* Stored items
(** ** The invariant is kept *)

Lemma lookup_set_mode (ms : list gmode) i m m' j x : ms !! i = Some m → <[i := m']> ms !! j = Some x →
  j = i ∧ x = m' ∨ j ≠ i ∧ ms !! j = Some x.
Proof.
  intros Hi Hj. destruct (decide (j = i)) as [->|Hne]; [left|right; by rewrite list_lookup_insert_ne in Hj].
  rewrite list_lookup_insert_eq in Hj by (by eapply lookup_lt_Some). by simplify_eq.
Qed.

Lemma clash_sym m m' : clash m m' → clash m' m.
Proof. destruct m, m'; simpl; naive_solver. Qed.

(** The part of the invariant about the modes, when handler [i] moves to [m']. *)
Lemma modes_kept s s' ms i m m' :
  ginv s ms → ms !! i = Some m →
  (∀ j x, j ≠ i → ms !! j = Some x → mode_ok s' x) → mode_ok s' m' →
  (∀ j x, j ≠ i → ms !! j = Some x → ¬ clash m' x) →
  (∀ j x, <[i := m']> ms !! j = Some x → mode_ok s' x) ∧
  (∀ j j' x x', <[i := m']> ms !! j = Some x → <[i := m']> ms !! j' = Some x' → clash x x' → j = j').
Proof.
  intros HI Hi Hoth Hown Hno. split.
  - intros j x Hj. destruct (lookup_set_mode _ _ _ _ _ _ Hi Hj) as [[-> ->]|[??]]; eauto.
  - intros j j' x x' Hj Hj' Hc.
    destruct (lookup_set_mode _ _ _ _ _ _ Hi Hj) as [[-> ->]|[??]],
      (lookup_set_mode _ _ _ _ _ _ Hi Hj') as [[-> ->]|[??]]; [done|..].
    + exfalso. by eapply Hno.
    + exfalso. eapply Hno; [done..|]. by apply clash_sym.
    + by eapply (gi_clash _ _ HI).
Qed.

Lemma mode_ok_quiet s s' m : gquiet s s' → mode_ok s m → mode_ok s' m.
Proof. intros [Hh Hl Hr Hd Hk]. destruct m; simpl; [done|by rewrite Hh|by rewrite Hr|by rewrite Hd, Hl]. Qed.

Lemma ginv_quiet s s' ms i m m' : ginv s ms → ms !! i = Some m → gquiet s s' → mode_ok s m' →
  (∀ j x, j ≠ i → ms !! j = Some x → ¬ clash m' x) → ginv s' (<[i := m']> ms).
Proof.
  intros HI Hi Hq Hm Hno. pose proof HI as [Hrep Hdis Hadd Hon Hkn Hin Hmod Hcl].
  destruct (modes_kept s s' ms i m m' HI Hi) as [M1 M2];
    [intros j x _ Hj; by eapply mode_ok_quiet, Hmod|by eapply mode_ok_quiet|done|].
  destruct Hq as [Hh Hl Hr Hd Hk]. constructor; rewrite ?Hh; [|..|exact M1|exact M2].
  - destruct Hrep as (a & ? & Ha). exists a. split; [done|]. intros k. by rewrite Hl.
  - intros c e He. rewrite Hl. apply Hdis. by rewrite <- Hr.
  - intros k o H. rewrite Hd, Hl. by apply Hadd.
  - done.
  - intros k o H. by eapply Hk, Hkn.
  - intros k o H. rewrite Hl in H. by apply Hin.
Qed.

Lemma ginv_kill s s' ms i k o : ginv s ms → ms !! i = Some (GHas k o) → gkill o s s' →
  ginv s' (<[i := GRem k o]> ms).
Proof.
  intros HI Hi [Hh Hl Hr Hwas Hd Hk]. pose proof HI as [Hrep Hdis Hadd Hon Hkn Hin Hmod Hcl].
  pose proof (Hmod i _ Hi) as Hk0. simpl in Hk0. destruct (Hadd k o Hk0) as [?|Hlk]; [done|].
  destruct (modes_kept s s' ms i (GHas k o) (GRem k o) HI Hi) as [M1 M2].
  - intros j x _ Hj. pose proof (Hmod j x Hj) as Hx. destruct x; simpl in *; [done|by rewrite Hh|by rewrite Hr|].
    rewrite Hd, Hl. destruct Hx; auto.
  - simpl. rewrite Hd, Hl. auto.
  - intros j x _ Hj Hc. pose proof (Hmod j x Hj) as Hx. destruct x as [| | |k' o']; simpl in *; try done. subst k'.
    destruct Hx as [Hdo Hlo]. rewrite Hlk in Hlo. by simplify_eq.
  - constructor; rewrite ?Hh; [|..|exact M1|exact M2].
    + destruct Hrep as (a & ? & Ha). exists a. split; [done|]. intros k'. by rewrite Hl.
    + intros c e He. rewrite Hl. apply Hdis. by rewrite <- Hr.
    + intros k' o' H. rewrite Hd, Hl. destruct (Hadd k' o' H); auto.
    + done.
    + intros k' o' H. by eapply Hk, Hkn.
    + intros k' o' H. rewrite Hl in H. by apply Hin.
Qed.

* EXERCISE
Write out the records above exactly, from the opening line to the line with "(∀ j x, <[i := m']> ms", including both, with nothing added.

* TASK RESULT
(** ** The invariant is kept *)

Lemma lookup_set_mode (ms : list gmode) i m m' j x : ms !! i = Some m → <[i := m']> ms !! j = Some x →
  j = i ∧ x = m' ∨ j ≠ i ∧ ms !! j = Some x.
Proof.
  intros Hi Hj. destruct (decide (j = i)) as [->|Hne]; [left|right; by rewrite list_lookup_insert_ne in Hj].
  rewrite list_lookup_insert_eq in Hj by (by eapply lookup_lt_Some). by simplify_eq.
Qed.

Lemma clash_sym m m' : clash m m' → clash m' m.
Proof. destruct m, m'; simpl; naive_solver. Qed.

(** The part of the invariant about the modes, when handler [i] moves to [m']. *)
Lemma modes_kept s s' ms i m m' :
  ginv s ms → ms !! i = Some m →
  (∀ j x, j ≠ i → ms !! j = Some x → mode_ok s' x) → mode_ok s' m' →
  (∀ j x, j ≠ i → ms !! j = Some x → ¬ clash m' x) →
  (∀ j x, <[i := m']> ms !! j = Some x → mode_ok s' x) ∧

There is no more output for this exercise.